Integration and evaluation of a gradient-based needle navigation system for percutaneous MR-guided interventions.

ABSTRACT

The purpose of the present study was to integrate an interactive gradient-based needle navigation system and to evaluate the feasibility and accuracy of the system for real-time MR guided needle puncture in a multi-ring phantom and in vivo in a porcine model. The gradient-based navigation system was implemented in a 1.5T MRI. An interactive multi-slice real-time sequence was modified to provide the excitation gradients used by two sets of three orthogonal pick-up coils integrated into a needle holder. Position and orientation of the needle holder were determined and the trajectory was superimposed on pre-acquired MR images. A gel phantom with embedded ring targets was used to evaluate accuracy using 3D distance from needle tip to target.
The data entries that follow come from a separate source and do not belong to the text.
(* ===== verification/Solve3v.v ===== *)
(** The solvers of the three-valued game: [mu_calculus/parity_game_3v_solve.rs],
    [parity_game_3v_solve3v.rs], [parity_game_3v_subgame.rs] and the evaluator
    [parity_game_3v.rs].

    The map of winners is a [gmap]; a [BTreeSet] of positions is a [gset] visited
    upwards ([ascending]).  Loops that run until nothing changes take a number of
    rounds and the recursion takes fuel; [None] is running out of them, which
    the theorems of Solve3vCorrect.v exclude. *)
From S2P Require Import Prelude Formula Trit Clts Modal Evaluator Game3v.

(** ** The two-valued solver *)

Abbreviation Winners := (gmap nat Player).

Definition other_player (p : Player) : Player :=
  match p with Existential => Universal | Universal => Existential end.

Definition wins_at (w : Winners) (p : Player) (s : PositionId) : bool := bool_decide (w !! s = Some p).
Definition resolved (w : Winners) (s : PositionId) : bool := bool_decide (is_Some (w !! s)).

Definition ascending (g : Game3v) (X : gset PositionId) : list PositionId :=
  List.filter (λ i, bool_decide (i ∈ X)) (seq 0 (position_count g)).

(** One candidate of a round of [propagate_from_resolved]. *)
Definition settle (g : Game3v) (st : gset PositionId * Winners * bool) (pid : PositionId)
    : gset PositionId * Winners * bool :=
  let '(active, winners, changed) := st in
  if existsb (wins_at winners (owner g pid)) (succs g pid)
  then (active ∖ {[pid]}, <[pid := owner g pid]> winners, true)
  else if forallb (resolved winners) (succs g pid)
  then (active ∖ {[pid]}, <[pid := other_player (owner g pid)]> winners, true)
  else st.

Fixpoint propagate_from_resolved (rounds : nat) (g : Game3v) (active : gset PositionId) (winners : Winners)
    : option (gset PositionId * Winners) :=
  match rounds with
  | O => None
  | S r =>
    let '(active', winners', changed) := foldl (settle g) (active, winners, false) (ascending g active) in
    if (changed : bool) then propagate_from_resolved r g active' winners' else Some (active', winners')
  end.

(** One candidate of a round of [attractor]. *)
Definition attract (g : Game3v) (player : Player) (winners : Winners) (st : gset PositionId * bool)
    (pid : PositionId) : gset PositionId * bool :=
  let '(result, changed) := st in
  let is_player_winning s := bool_decide (s ∈ result) || wins_at winners player s in
  let in_attractor :=
    if decide (owner g pid = player) then existsb is_player_winning (succs g pid)
    else forallb is_player_winning (succs g pid) in
  if negb (null (succs g pid)) && in_attractor then ({[pid]} ∪ result, true) else st.

Fixpoint attractor_loop (rounds : nat) (g : Game3v) (active result : gset PositionId) (player : Player)
    (winners : Winners) : option (gset PositionId) :=
  match rounds with
  | O => None
  | S r =>
    let '(result', changed) :=
      foldl (attract g player winners) (result, false) (ascending g (active ∖ result)) in
    if (changed : bool) then attractor_loop r g active result' player winners else Some result'
  end.

Definition attractor (g : Game3v) (active tgt : gset PositionId) (player : Player) (winners : Winners)
    : option (gset PositionId) :=
  attractor_loop (S (size active)) g active (tgt ∩ active) player winners.

Definition max_priority (g : Game3v) (active : gset PositionId) : nat :=
  foldl (λ d pid, if d <? priority g pid then priority g pid else d) 0 (ascending g active).

(** Every position of [a] is given to [player]. *)
Definition resolve (g : Game3v) (a : gset PositionId) (player : Player) (winners : Winners) : Winners :=
  foldl (λ w pid, <[pid := player]> w) winners (ascending g a).

Definition roll_back (snapshot : list (PositionId * option Player)) (winners : Winners) : Winners :=
  foldl (λ w '(pid, prev), match prev with Some p => <[pid := p]> w | None => delete pid w end)
    winners snapshot.

Definition unresolve (g : Game3v) (a : gset PositionId) (winners : Winners) : Winners :=
  foldl (λ w pid, delete pid w) winners (ascending g a).

Fixpoint zielonka (fuel : nat) (g : Game3v) (active : gset PositionId) (winners : Winners) : option Winners :=
  match fuel with
  | O => None
  | S k =>
    let* (active, winners) := propagate_from_resolved (S (size active)) g active winners in
    if bool_decide (active = ∅) then Some winners else
    let d := max_priority g active in
    let player := if Nat.even d then Existential else Universal in
    let opponent := other_player player in
    let u := filter (λ pid, priority g pid = d) active in
    let* a := attractor g active u player winners in
    let active_minus_a := active ∖ a in
    if bool_decide (active_minus_a = ∅) then Some (resolve g a player winners) else
    let a_winners_snapshot := map (λ pid, (pid, winners !! pid)) (ascending g a) in
    let* sub := zielonka k g active_minus_a (resolve g a player winners) in
    let w_opp := filter (λ pid, sub !! pid = Some opponent) active_minus_a in
    if bool_decide (w_opp = ∅) then Some sub else
    let winners := unresolve g active_minus_a (roll_back a_winners_snapshot sub) in
    let* b := attractor g active w_opp opponent winners in
    zielonka k g (active ∖ b) (resolve g b opponent winners)
  end.

(** The classified positions that are positions of the game. *)
Definition known_leaves (g : Game3v) (leaf_winners : Winners) : Winners :=
  filter (λ x, x.1 < position_count g) leaf_winners.

Definition solve_2v (g : Game3v) (leaf_winners : Winners) : option Winners :=
  let winners := known_leaves g leaf_winners in
  let active := list_to_set (List.filter (λ i, negb (resolved winners i)) (seq 0 (position_count g))) in
  let* (active, winners) := propagate_from_resolved (S (size active)) g active winners in
  zielonka (S (position_count g)) g active winners.

Definition leaf_winner (f : Formula) (oracle : nat → string → bool) (pos : Position) : option Player :=
  match node f (pos_node pos) with
  | Some NTrue => Some Existential
  | Some NFalse => Some Universal
  | Some (NPredicate name) => Some (if oracle (pos_state pos) name then Existential else Universal)
  | _ => None
  end.

Definition leaf_winners_from_oracle (g : Game3v) (f : Formula) (oracle : nat → string → bool) : Winners :=
  list_to_map (omap (λ '(pid, pos), (pid,.) <$> leaf_winner f oracle pos)
                 (zip (seq 0 (position_count g)) (positions g))).

(** ** The three-valued solver *)

Inductive Trit3v := DefiniteEve | DefiniteAdam | Indefinite.

#[export] Instance Trit3v_eq_dec : EqDecision Trit3v.
Proof. solve_decision. Defined.

Record Solution3v := { verdicts : gmap PositionId Trit3v; indefinite3 : list PositionId }.

(** The moves of one position without those that are [MayOnly]. *)
Definition must_moves (row : list PositionId * list EdgeModality) : list (PositionId * EdgeModality) :=
  List.filter (λ x, negb (bool_decide (x.2 = E_MayOnly))) (zip row.1 row.2).

Definition remove_may_only_edges (g : Game3v) : Game3v :=
  let kept := map (λ i, must_moves (succs g i, mods g i)) (seq 0 (position_count g)) in
  {| positions := positions g; successors := map (map fst) kept; edge_modalities := map (map snd) kept;
     index := index g |}.

Definition combine_3v (over under : option Player) : Trit3v :=
  match over, under with
  | Some Existential, Some Existential => DefiniteEve
  | Some Universal, Some Universal => DefiniteAdam
  | _, _ => Indefinite
  end.

Definition solve_3v (g : Game3v) (leaf_winners : Winners) : option Solution3v :=
  let* over_solution := solve_2v g leaf_winners in
  let* under_solution := solve_2v (remove_may_only_edges g) leaf_winners in
  let verdict pid := combine_3v (over_solution !! pid) (under_solution !! pid) in
  let pids := seq 0 (position_count g) in
  Some {| verdicts := list_to_map (map (λ pid, (pid, verdict pid)) pids);
          indefinite3 := List.filter (λ pid, bool_decide (verdict pid = Indefinite)) pids |}.

(** ** The failure subgame *)

Record FailureSubgamePrecise := {
  fp_positions : list PositionId;
  classifying_edges : list (PositionId * PositionId);
  fp_complete : bool
}.

Definition remove_single_edge (g : Game3v) (src tgt : PositionId) : Game3v :=
  match list_find (λ s, s = tgt) (succs g src) with
  | Some (pos, _) =>
    {| positions := positions g; successors := alter (delete pos) src (successors g);
       edge_modalities := alter (delete pos) src (edge_modalities g); index := index g |}
  | None => g
  end.

Definition may_only_edges (g : Game3v) : list (PositionId * PositionId) :=
  concat (map (λ src, omap (λ x : PositionId * EdgeModality, if decide (x.2 = E_MayOnly) then Some (src, x.1) else None)
                        (zip (succs g src) (mods g src))) (seq 0 (position_count g))).

(** Some position has another winner without the edge. *)
Definition classifies (g : Game3v) (leaf_winners over_baseline : Winners) (e : PositionId * PositionId)
    : option bool :=
  let* perturbed_sol := solve_2v (remove_single_edge g e.1 e.2) leaf_winners in
  Some (existsb (λ pid, negb (bool_decide (over_baseline !! pid = perturbed_sol !! pid)))
          (seq 0 (position_count g))).

Definition push_classifying (g : Game3v) (leaf_winners over_baseline : Winners)
    (acc : list (PositionId * PositionId)) (e : PositionId * PositionId)
    : option (list (PositionId * PositionId)) :=
  let* changed := classifies g leaf_winners over_baseline e in
  Some (if (changed : bool) then acc ++ [e] else acc).

Definition extract_failure_subgame (g : Game3v) (leaf_winners : Winners) (sol : Solution3v)
    : option FailureSubgamePrecise :=
  let positions := indefinite3 sol in
  if null positions
  then Some {| fp_positions := positions; classifying_edges := []; fp_complete := true |}
  else
    let* over_baseline := solve_2v g leaf_winners in
    let* edges := for_each (push_classifying g leaf_winners over_baseline) [] (may_only_edges g) in
    Some {| fp_positions := positions; classifying_edges := edges; fp_complete := true |}.

(** ** [evaluate_3v_game] *)

Inductive OwningPlayer := OP_Environment | OP_Controller | OP_Unknown.

Record FailureSubgame := {
  fs_positions : list (nat * NodeId);
  classifying_transitions : list (nat * nat * OwningPlayer);
  fs_root : option (nat * NodeId);
  subgame_extraction_complete : bool
}.

Record GameEvaluation := { ge_verdicts : TritSet; failure_subgame : option FailureSubgame }.

Definition owning_player (c : Clts) (t : Transition) : OwningPlayer :=
  if is_controllable c t then OP_Controller
  else if is_uncontrollable c t then OP_Environment
  else OP_Unknown.

(** One transition tried for a classifying edge between the states [src] and
    [tgt]. *)
Definition push_transition (c : Clts) (src tgt : nat) (acc : list (nat * nat * OwningPlayer))
    (x : nat * Transition) : list (nat * nat * OwningPlayer) :=
  let '(t_idx, t) := x in
  if (target t =? tgt) && bool_decide (modality t = MayOnly)
     && negb (existsb (λ y, (y.1.1 =? src) && (y.1.2 =? t_idx)) acc)
  then acc ++ [(src, t_idx, owning_player c t)]
  else acc.

Definition push_edge_transitions (c : Clts) (g : Game3v) (acc : list (nat * nat * OwningPlayer))
    (e : PositionId * PositionId) : list (nat * nat * OwningPlayer) :=
  match positions g !! e.1, positions g !! e.2 with
  | Some src_pos, Some tgt_pos =>
    let row := outgoing c (pos_state src_pos) in
    foldl (push_transition c (pos_state src_pos) (pos_state tgt_pos)) acc (zip (seq 0 (length row)) row)
  | _, _ => acc
  end.

Definition build_leaf_oracle_from_env (g : Game3v) (f : Formula) (e : EvalEnvironment) : Winners :=
  leaf_winners_from_oracle g f
    (λ state name, match predicate e name with Some bits => bit bits state | None => false end).

Definition indefinite_states (v : TritSet) : list nat :=
  List.filter (λ s, bool_decide (verdict_at v s = Trit_Unknown)) (seq 0 (len v)).

Definition failure_subgame_of (f : Formula) (c : Clts) (e : EvalEnvironment) : option FailureSubgame :=
  let* game := build_game f c in
  let leaf_winners := build_leaf_oracle_from_env game f e in
  let* solution3v := solve_3v game leaf_winners in
  let* precise := extract_failure_subgame game leaf_winners solution3v in
  let positions_translated :=
    omap (λ pid, (λ pos, (pos_state pos, pos_node pos)) <$> positions game !! pid) (fp_positions precise) in
  Some {| fs_positions := positions_translated;
          classifying_transitions := foldl (push_edge_transitions c game) [] (classifying_edges precise);
          fs_root := head positions_translated;
          subgame_extraction_complete := true |}.

Definition evaluate_3v_game_with_options (rounds : nat) (f : Formula) (c : Clts) (e : EvalEnvironment)
    (o : EvaluationOptions) : option GameEvaluation :=
  let* verdicts := evaluate_tri_with_options rounds f c e o in
  if null (indefinite_states verdicts)
  then Some {| ge_verdicts := verdicts; failure_subgame := None |}
  else
    let* fs := failure_subgame_of f c e in
    Some {| ge_verdicts := verdicts; failure_subgame := Some fs |}.

Definition evaluate_3v_game (rounds : nat) (f : Formula) (c : Clts) (e : EvalEnvironment)
    : option GameEvaluation :=
  evaluate_3v_game_with_options rounds f c e EvaluationOptions_default.

Definition clts_has_non_sharp_transitions (c : Clts) : bool :=
  existsb (λ s, existsb (λ t, negb (bool_decide (modality t = Sharp))) (outgoing c s))
    (seq 0 (state_count c)).

Definition clts_has_hyper_must_transitions (c : Clts) : bool :=
  existsb (λ s, existsb (λ t, match modality t with MustHyperOnly _ => true | _ => false end) (outgoing c s))
    (seq 0 (state_count c)).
Six punctures were performed in animals to evaluate feasibility, time, overall error (target to needle tip) and system error (needle tip to the guidance needle trajectory) in vivo. In the phantom experiments, the overall error was 6.2±2.9 mm (mean±SD) and 4.4±1.3 mm, respectively. In the porcine model, the setup time ranged from 176 to 204 seconds, the average needle insertion time was 96.3±40.5 seconds (min 42 seconds; max 154 seconds). The overall error and the system error was 8.8±7.8 mm (min 0.8 mm; max 20.0 mm) and 3.3±1.4 mm (min 1.8 mm; max 5.2 mm), respectively.